Count each line below that has the word "Hfull" in it, and give only the total.

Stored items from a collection
+===+

Lemma feed_four_arrivals
    (s : CustomMuseStreamer) (o : LSL.StreamOutlet) (i : Z)
    (tp9 af7 af8 tp10 : list Q) (c9 c7 c8 c10 : Q) (order : list eeg_arrival) :
  streams_ready s o →
  _eeg_buffer s !! i = None →
  length tp9 = 12%nat → length af7 = 12%nat → length af8 = 12%nat → length tp10 = 12%nat →
  order ≡ₚ four_arrivals i tp9 af7 af8 tp10 c9 c7 c8 c10 →
  ∃ first rest,
    order = first :: rest
    ∧ (∀ n, (n < 4)%nat →
         LSL.eeg_outlet (lsl_streamer (feed_all (take n order) s)) = Some o)
    ∧ feed_all order s
      = retain (publish (published_frame tp9 af7 af8 tp10 (arr_clock first))
                  (pending s i (full_frame tp9 af7 af8 tp10) (arr_clock first))).
Proof.
  intros Hr Hnone L9 L7 L8 L10 Hp.
  assert (Hlen : length order = 4%nat) by (rewrite Hp; reflexivity).
  destruct order as [|b1 [|b2 [|b3 [|b4 [|? ?]]]]]; try discriminate Hlen. clear Hlen.
  assert (Hidx : Forall (λ a, arr_index a = i) [b1; b2; b3; b4]).
  { rewrite Hp. repeat constructor. }
  assert (Hent : arrival_entry <$> [b4; b3; b2; b1]
                 ≡ₚ [("TP9", tp9); ("AF7", af7); ("AF8", af8); ("TP10", tp10)]%string).
  { change [b4; b3; b2; b1] with (reverse [b1; b2; b3; b4]).
    rewrite reverse_Permutation, Hp. reflexivity. }
  assert (Hnd : NoDup (arr_channel <$> [b4; b3; b2; b1])).
  { change [b4; b3; b2; b1] with (reverse [b1; b2; b3; b4]).
    rewrite reverse_Permutation, Hp. cbn. apply (bool_decide_unpack _). vm_compute. reflexivity. }
  destruct (four_channels_frame _ _ _ _ _ Hent) as (Hfull & Hsz & H9 & H7 & H8 & H10).
  destruct b1 as [ch1 i1 x1 t1], b2 as [ch2 i2 x2 t2], b3 as [ch3 i3 x3 t3],
           b4 as [ch4 i4 x4 t4].
  apply Forall_cons in Hidx as [e1 Hidx]. apply Forall_cons in Hidx as [e2 Hidx].
  apply Forall_cons in Hidx as [e3 Hidx]. apply Forall_cons in Hidx as [e4 _].
  cbn in e1, e2, e3, e4. subst i1 i2 i3 i4.
  cbn in Hfull, Hsz, H9, H7, H8, H10, Hnd.
  apply NoDup_cons in Hnd as [N4 Hnd]. apply NoDup_cons in Hnd as [N3 Hnd].
  apply NoDup_cons in Hnd as [N2 _].
  assert (E1 : feed (mkArrival ch1 i x1 t1) s = pending s i {[ch1 := x1]} t1)
    by (apply (feed_first (mkArrival ch1 i x1 t1)), Hnone).
  assert (E2 : feed (mkArrival ch2 i x2 t2) (pending s i {[ch1 := x1]} t1)
               = pending s i (<[ch2 := x2]> {[ch1 := x1]}) t1).
  { apply (feed_next (mkArrival ch2 i x2 t2)). cbn.
    rewrite map_size_insert_None, map_size_singleton; [discriminate|].
    apply lookup_singleton_ne. set_solver. }
  assert (E3 : feed (mkArrival ch3 i x3 t3) (pending s i (<[ch2 := x2]> {[ch1 := x1]}) t1)
               = pending s i (<[ch3 := x3]> (<[ch2 := x2]> {[ch1 := x1]})) t1).
  { apply (feed_next (mkArrival ch3 i x3 t3)). cbn.
    rewrite !map_size_insert_None, map_size_singleton; [discriminate| |].
    - apply lookup_singleton_ne. set_solver.
    - rewrite lookup_insert_ne by set_solver. apply lookup_singleton_ne. set_solver. }
  exists (mkArrival ch1 i x1 t1), [mkArrival ch2 i x2 t2; mkArrival ch3 i x3 t3; mkArrival ch4 i x4 t4].
  split; [reflexivity|]. split.
  - intros n Hn. destruct Hr as [_ Ho].
    destruct n as [|[|[|[|n]]]]; try lia; cbn [take firstn feed_all fold_left].
    + exact Ho.
    + rewrite E1. exact Ho.
    + rewrite E1, E2. exact Ho.
    + rewrite E1, E2, E3. exact Ho.
  - cbn [feed_all fold_left]. rewrite E1, E2, E3.
    unfold feed at 1. cbn [arr_channel arr_index arr_samples arr_clock].
    pose proof (feed_last (mkArrival ch4 i x4 t4) s
                  (<[ch3 := x3]> (<[ch2 := x2]> {[ch1 := x1]})) t1 o tp9 af7 af8 tp10) as HL.
    cbn [arr_channel arr_index arr_samples arr_clock] in HL.
    rewrite HL; try assumption.
    cbn [snd arr_clock]. rewrite <- Hfull, insert_empty. reflexivity.
Qed.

+===+

Task solution: 3